The unexpected consequence, though, is that if long-term care doesn’t keep up with hospitals and physicians in the transition to electronic health records, or EHRs, it will be nearly impossible for healthcare reform to achieve its objective of improving the coordination of care, which is essential to cost control.

According to software vendor executives quoted in a recent article in McKnight’s Long-Term Care News, relatively few nursing homes have installed EHRs to date. Nearly all nursing homes have computer systems, but their use is mostly limited to administrative tasks such as billing and supplying the federal government with the required “minimum data sets” on their patients.

Why they aren’t wired
Among the reasons that nursing home operators offer for not investing in EHRs: the systems’ high cost, the uncertainty of a return on investment, the fear of purchasing a system that won’t meet future regulatory requirements, comfort with manual processes and the fear of the unknown.

In addition, few EHRs have been designed specifically for the long-term-care environment, and most facilities would have to customize any clinical data system they bought to suit their needs.

A few years ago, the California Healthcare Foundation conducted a study of the use of health IT in California nursing homes and residential assisted-living facilities. It discovered that there was minimal use of clinical IT applications and that those in place were underused.

Fully 20% of long term care providers use clinical HIT applications such as assessments and progress note documentation; medication and treatment administration; care planning; electronic prescribing and decision-support tools. Some 21% of nursing homes and 17% of [assisted living] survey responders use clinical charting applications. Medication administration applications are used by 185 of nursing homes and 22% of [assisted living] responders.
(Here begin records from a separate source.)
(* ===== verification/JobQueue.v ===== *)
(** * The durable job queue

    [crates/erabi-db/src/repositories/job.rs]: [JobRepository], the sole mutation
    boundary of the job lifecycle, attempt history, leases and stale recovery.  Every
    operation is the transaction the code runs, statement by statement; an [Err]
    rolls it back. *)

From S2P Require Import Prelude Externals JsonFacts Base Instances Settings Snapshot Store.
From S2P Require Import Progress Checkpoint Runs.

(** ** Enumerations as stored *)

Inductive JobRepositoryError :=
| Database (e : DbError)
| InvalidJobKind | InvalidMaxAttempts | NotFound | IllegalTransition | AttemptsExhausted
| RemovalUnsafe | NotReprioritizable | ActionAlreadyActive | RetryAlreadyContinued | LeaseLost
| StorageAdmissionBlocked | QueueInvariant
| CheckpointFailure (e : CheckpointRepositoryError).

Definition job_state_as_sql (s : JobState) : string :=
  match s with
  | Queued => "QUEUED" | Running => "RUNNING" | Succeeded => "SUCCEEDED" | Failed => "FAILED"
  | Cancelled => "CANCELLED"
  end.

Definition job_state_parse (value : string) : result JobRepositoryError JobState :=
  if String.eqb value "QUEUED" then Ok Queued
  else if String.eqb value "RUNNING" then Ok Running
  else if String.eqb value "SUCCEEDED" then Ok Succeeded
  else if String.eqb value "FAILED" then Ok Failed
  else if String.eqb value "CANCELLED" then Ok Cancelled
  else Err QueueInvariant.

Definition failure_code_as_sql (c : JobFailureCode) : string :=
  match c with
  | HandlerFailed => "HANDLER_FAILED" | HandlerPanicked => "HANDLER_PANICKED"
  | LeaseExpiredCode => "LEASE_EXPIRED" | CancelledCode => "CANCELLED"
  | StoragePressureCode => "STORAGE_PRESSURE"
  end.

Definition failure_code_parse (value : string) : result JobRepositoryError JobFailureCode :=
  if String.eqb value "HANDLER_FAILED" then Ok HandlerFailed
  else if String.eqb value "HANDLER_PANICKED" then Ok HandlerPanicked
  else if String.eqb value "LEASE_EXPIRED" then Ok LeaseExpiredCode
  else if String.eqb value "CANCELLED" then Ok CancelledCode
  else if String.eqb value "STORAGE_PRESSURE" then Ok StoragePressureCode
  else Err QueueInvariant.

Definition outcome_as_sql (o : AttemptOutcome) : string :=
  match o with
  | AttemptRunning => "RUNNING" | AttemptSucceeded => "SUCCEEDED" | AttemptFailed => "FAILED"
  | AttemptLeaseExpired => "LEASE_EXPIRED"
  end.

Definition outcome_parse (value : string) : result JobRepositoryError AttemptOutcome :=
  if String.eqb value "RUNNING" then Ok AttemptRunning
  else if String.eqb value "SUCCEEDED" then Ok AttemptSucceeded
  else if String.eqb value "FAILED" then Ok AttemptFailed
  else if String.eqb value "LEASE_EXPIRED" then Ok AttemptLeaseExpired
  else Err QueueInvariant.

Definition job_kind_new (value : string) : result JobRepositoryError string :=
  if str_is_empty value || (64 <? byte_len value) || negb (forallb upper_identifier_byte (bytes value))
  then Err InvalidJobKind else Ok value.

Inductive JobStorageClass := StorageLight | ArtifactHeavy.

#[export] Instance storage_class_eq_dec : EqDecision JobStorageClass.
Proof. solve_decision. Defined.

(** ** Data *)

Record NewJob := {
  nj_id : string;
  nj_kind : string;
  nj_priority : Z;
  nj_parent_job_id : option string;
  nj_crawl_run_id : option string;
  nj_scheduled_at : Z;
  nj_max_attempts : Z
}.

Record JobRecord := {
  job_id : string;
  job_kind : string;
  job_priority : Z;
  job_state : JobState;
  job_parent_job_id : option string;
  job_crawl_run_id : option string;
  job_scheduled_at : Z;
  job_current_attempt : Z;
  job_max_attempts : Z;
  job_lease_generation : Z;
  job_lease : option JobLease;
  job_failure_code : option JobFailureCode;
  job_created_at : Z;
  job_updated_at : Z
}.

Definition storage_class (job : JobRecord) : JobStorageClass :=
  match job_crawl_run_id job with Some _ => ArtifactHeavy | None => StorageLight end.

Record JobAttempt := {
  attempt_id : string;
  attempt_job_id : string;
  attempt_number : Z;
  attempt_lease_id : string;
  attempt_lease_generation : Z;
  attempt_worker_id : string;
  attempt_started_at : Z;
  attempt_finished_at : option Z;
  attempt_outcome : AttemptOutcome;
  attempt_failure_code : option JobFailureCode
}.

Record AcquiredJob := { acquired_job : JobRecord; acquired_attempt : JobAttempt }.

Record StaleJobRecovery := {
  requeued : Z;
  failed : Z;
  resume_candidates : Z;
  restart_required : Z;
  invalid_checkpoints : Z
}.

Record TerminalJobReconciliation := {
  reconciled_state : JobState;
  reconciled_progress : ProgressTerminalState
}.

(** ** Reading rows *)

Definition positive_u32 (value : Z) : result JobRepositoryError Z :=
  if (1 <=? value) && (value <=? u32_max) then Ok value else Err QueueInvariant.
Definition positive_u32_or_zero (value : Z) : result JobRepositoryError Z :=
  if (0 <=? value) && (value <=? u32_max) then Ok value else Err QueueInvariant.
Definition positive_u64 (value : Z) : result JobRepositoryError Z :=
  if (1 <=? value) && (value <=? u64_max) then Ok value else Err QueueInvariant.
Definition nonnegative_u64 (value : Z) : result JobRepositoryError Z :=
  if (0 <=? value) && (value <=? u64_max) then Ok value else Err QueueInvariant.

(** [i64::try_from] of a [u64] generation. *)
Definition i64_of_u64 (value : Z) : result JobRepositoryError Z :=
  if value <=? i64_max then Ok value else Err QueueInvariant.

(** [row.get] into a type that a [NULL] or an out-of-range value does not fit. *)
Definition column {A} (o : option A) : result JobRepositoryError A :=
  ok_or (Database (DbDatabase Conversion)) o.
Definition column_i32 (value : Z) : result JobRepositoryError Z :=
  if (- 2 ^ 31 <=? value) && (value <? 2 ^ 31) then Ok value else Err (Database (DbDatabase Conversion)).

Definition lease_from_row (r : JobRow) : result JobRepositoryError (option JobLease) :=
  match row_lease_id r with
  | None => Ok None
  | Some id =>
    let? owner := column (row_lease_owner r) in
    let? generation := positive_u64 (row_lease_generation r) in
    let? acquired_at := column (row_lease_acquired_at r) in
    let? expires_at := column (row_lease_expires_at r) in
    let? heartbeat_at := column (row_heartbeat_at r) in
    Ok (Some {| lease_id := id; lease_owner := owner; lease_generation := generation;
                lease_acquired_at := acquired_at; lease_expires_at := expires_at;
                lease_heartbeat_at := heartbeat_at |})
  end.

Definition job_from_row (id : string) (r : JobRow) : result JobRepositoryError JobRecord :=
  let? lease := lease_from_row r in
  let? kind := job_kind_new (row_kind r) in
  let? priority := column_i32 (row_priority r) in
  let? current_attempt := positive_u32_or_zero (row_current_attempt r) in
  let? max_attempts := positive_u32 (row_max_attempts r) in
  let? generation := nonnegative_u64 (row_lease_generation r) in
  Ok {| job_id := id; job_kind := kind; job_priority := priority; job_state := row_state r;
        job_parent_job_id := row_parent_job_id r; job_crawl_run_id := row_crawl_run_id r;
        job_scheduled_at := row_scheduled_at r; job_current_attempt := current_attempt;
        job_max_attempts := max_attempts; job_lease_generation := generation; job_lease := lease;
        job_failure_code := row_failure_code r; job_created_at := row_created_at r;
        job_updated_at := row_updated_at r |}.

Definition attempt_from_row (id : string) (a : AttemptRow) : result JobRepositoryError JobAttempt :=
  let? number := positive_u32 (att_number a) in
  let? generation := positive_u64 (att_lease_generation a) in
  Ok {| attempt_id := id; attempt_job_id := att_job_id a; attempt_number := number;
        attempt_lease_id := att_lease_id a; attempt_lease_generation := generation;
        attempt_worker_id := att_worker_id a; attempt_started_at := att_started_at a;
        attempt_finished_at := att_finished_at a; attempt_outcome := att_outcome a;
        attempt_failure_code := att_failure_code a |}.

(** [SELECT ... FROM jobs WHERE id = ?]; also [JobRepository::job]. *)
Definition job (id : string) (db : Db) : result JobRepositoryError JobRecord :=
  let? row := ok_or NotFound (jobs db !! id) in job_from_row id row.

Definition select_job (id : string) : Tx JobRepositoryError JobRecord :=
  let! db := tx_get in tx_of (job id db).

(** [JobRepository::attempts], in execution order. *)
Definition attempts (id : string) (db : Db) : result JobRepositoryError (list JobAttempt) :=
  collect (fun e => attempt_from_row e.1 e.2)
    (sort_by (cmp_on (fun e => att_number e.2) Z.compare)
      (select_where (fun _ a => String.eqb (att_job_id a) id) (job_attempts db))).

(** ** Input validation *)

Definition new_job (id kind : string) (priority scheduled_at max_attempts : Z)
    : result JobRepositoryError NewJob :=
  if max_attempts =? 0 then Err InvalidMaxAttempts
  else Ok {| nj_id := id; nj_kind := kind; nj_priority := priority; nj_parent_job_id := None;
             nj_crawl_run_id := None; nj_scheduled_at := scheduled_at;
             nj_max_attempts := max_attempts |}.

Definition valid_worker_id (value : string) : bool :=
  negb (str_is_empty value) && (byte_len value <=? 128)
  && forallb (fun b => is_ascii_alphanumeric b || (b =? 45) || (b =? 95) || (b =? 46)) (bytes value).

Definition is_recovery_continuation_kind (kind : string) : bool :=
  String.eqb kind "RETRY" || String.eqb kind "RETRY_FAILED_PARTS"
  || String.eqb kind "RESUME_CHECKPOINT" || String.eqb kind "RESTART_FROM_BEGINNING".

(** ** The [SET] clauses *)

Definition queued_row (j : NewJob) (parent run : option string) (now : Z) : JobRow :=
  {| row_kind := nj_kind j; row_priority := nj_priority j; row_state := Queued;
     row_parent_job_id := parent; row_crawl_run_id := run; row_scheduled_at := nj_scheduled_at j;
     row_current_attempt := 0; row_max_attempts := nj_max_attempts j; row_lease_id := None;
     row_lease_owner := None; row_lease_generation := 0; row_lease_acquired_at := None;
     row_lease_expires_at := None; row_heartbeat_at := None; row_failure_code := None;
     row_created_at := now; row_updated_at := now |}.

(** [state = ?, scheduled_at = ?, lease columns = NULL, failure_code = ?, updated_at = ?] *)
Definition released_row (s : JobState) (scheduled_at : Z) (failure : option JobFailureCode)
    (now : Z) (r : JobRow) : JobRow :=
  {| row_kind := row_kind r; row_priority := row_priority r; row_state := s;
     row_parent_job_id := row_parent_job_id r; row_crawl_run_id := row_crawl_run_id r;
     row_scheduled_at := scheduled_at; row_current_attempt := row_current_attempt r;
     row_max_attempts := row_max_attempts r; row_lease_id := None; row_lease_owner := None;
     row_lease_generation := row_lease_generation r; row_lease_acquired_at := None;
     row_lease_expires_at := None; row_heartbeat_at := None; row_failure_code := failure;
     row_created_at := row_created_at r; row_updated_at := now |}.

(** The same without [scheduled_at]. *)
Definition closed_row (s : JobState) (failure : option JobFailureCode) (now : Z) (r : JobRow) : JobRow :=
  released_row s (row_scheduled_at r) failure now r.

Definition leased_row_of (attempt : Z) (lease : JobLease) (r : JobRow) : JobRow :=
  {| row_kind := row_kind r; row_priority := row_priority r; row_state := Running;
     row_parent_job_id := row_parent_job_id r; row_crawl_run_id := row_crawl_run_id r;
     row_scheduled_at := row_scheduled_at r; row_current_attempt := attempt;
     row_max_attempts := row_max_attempts r; row_lease_id := Some (lease_id lease);
     row_lease_owner := Some (lease_owner lease); row_lease_generation := lease_generation lease;
     row_lease_acquired_at := Some (lease_acquired_at lease);
     row_lease_expires_at := Some (lease_expires_at lease);
     row_heartbeat_at := Some (lease_heartbeat_at lease); row_failure_code := None;
     row_created_at := row_created_at r; row_updated_at := lease_acquired_at lease |}.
These adoption percentages aren’t markedly different from those of acute-care hospitals. But, whereas many hospitals and physicians are moving toward EHR adoption, partly as a result of ARRA incentives for meaningful use, nursing homes still face a huge cost barrier to implementing these systems.

Opportunity a-knockin’
ARRA authorizes a whopping $67.5 million for technology upgrades and training in LTC facilities in 2011, but it’s not even clear that those modest grants will actually be dispensed.

Now, let’s consider how much we spend on long-term care. According to the Centers for Medicare & Medicaid Services (CMS), in 2009 the United States spent $137 billion on healthcare in “nursing care facilities and continuing care retirement communities.” The Congressional Budget Office projects that long-term care will cost $207 billion a year by 2020 and $346 billion a year by 2040. And that’s just for the actual cost of caring for seniors in these facilities.

The cost of not having accurate, timely data on the health status of LTC patients will be much higher. That’s because sick, elderly patients often bounce back and forth between nursing homes and hospitals. That’s one reason why the government is investigating the idea of “bundled payments” that would cover the cost of a hospital stay, the attendant physician care and 30 days of post-discharge care, which might well be in a nursing home.

Similarly, if “accountable care organizations” are going to be responsible for the cost and quality of care for Medicare patients, they’ll have to monitor what’s going on with those patients in nursing homes. Moreover, there will have to be close coordination between doctors caring for patients in hospitals and post-acute-care facilities.

So perhaps Congress should take another look at the health IT subsidy program and authorize some more funds for long-term care. In the long run, it’s a great investment in more ways than one.

The author is a former senior editor at Medical Economics Magazine.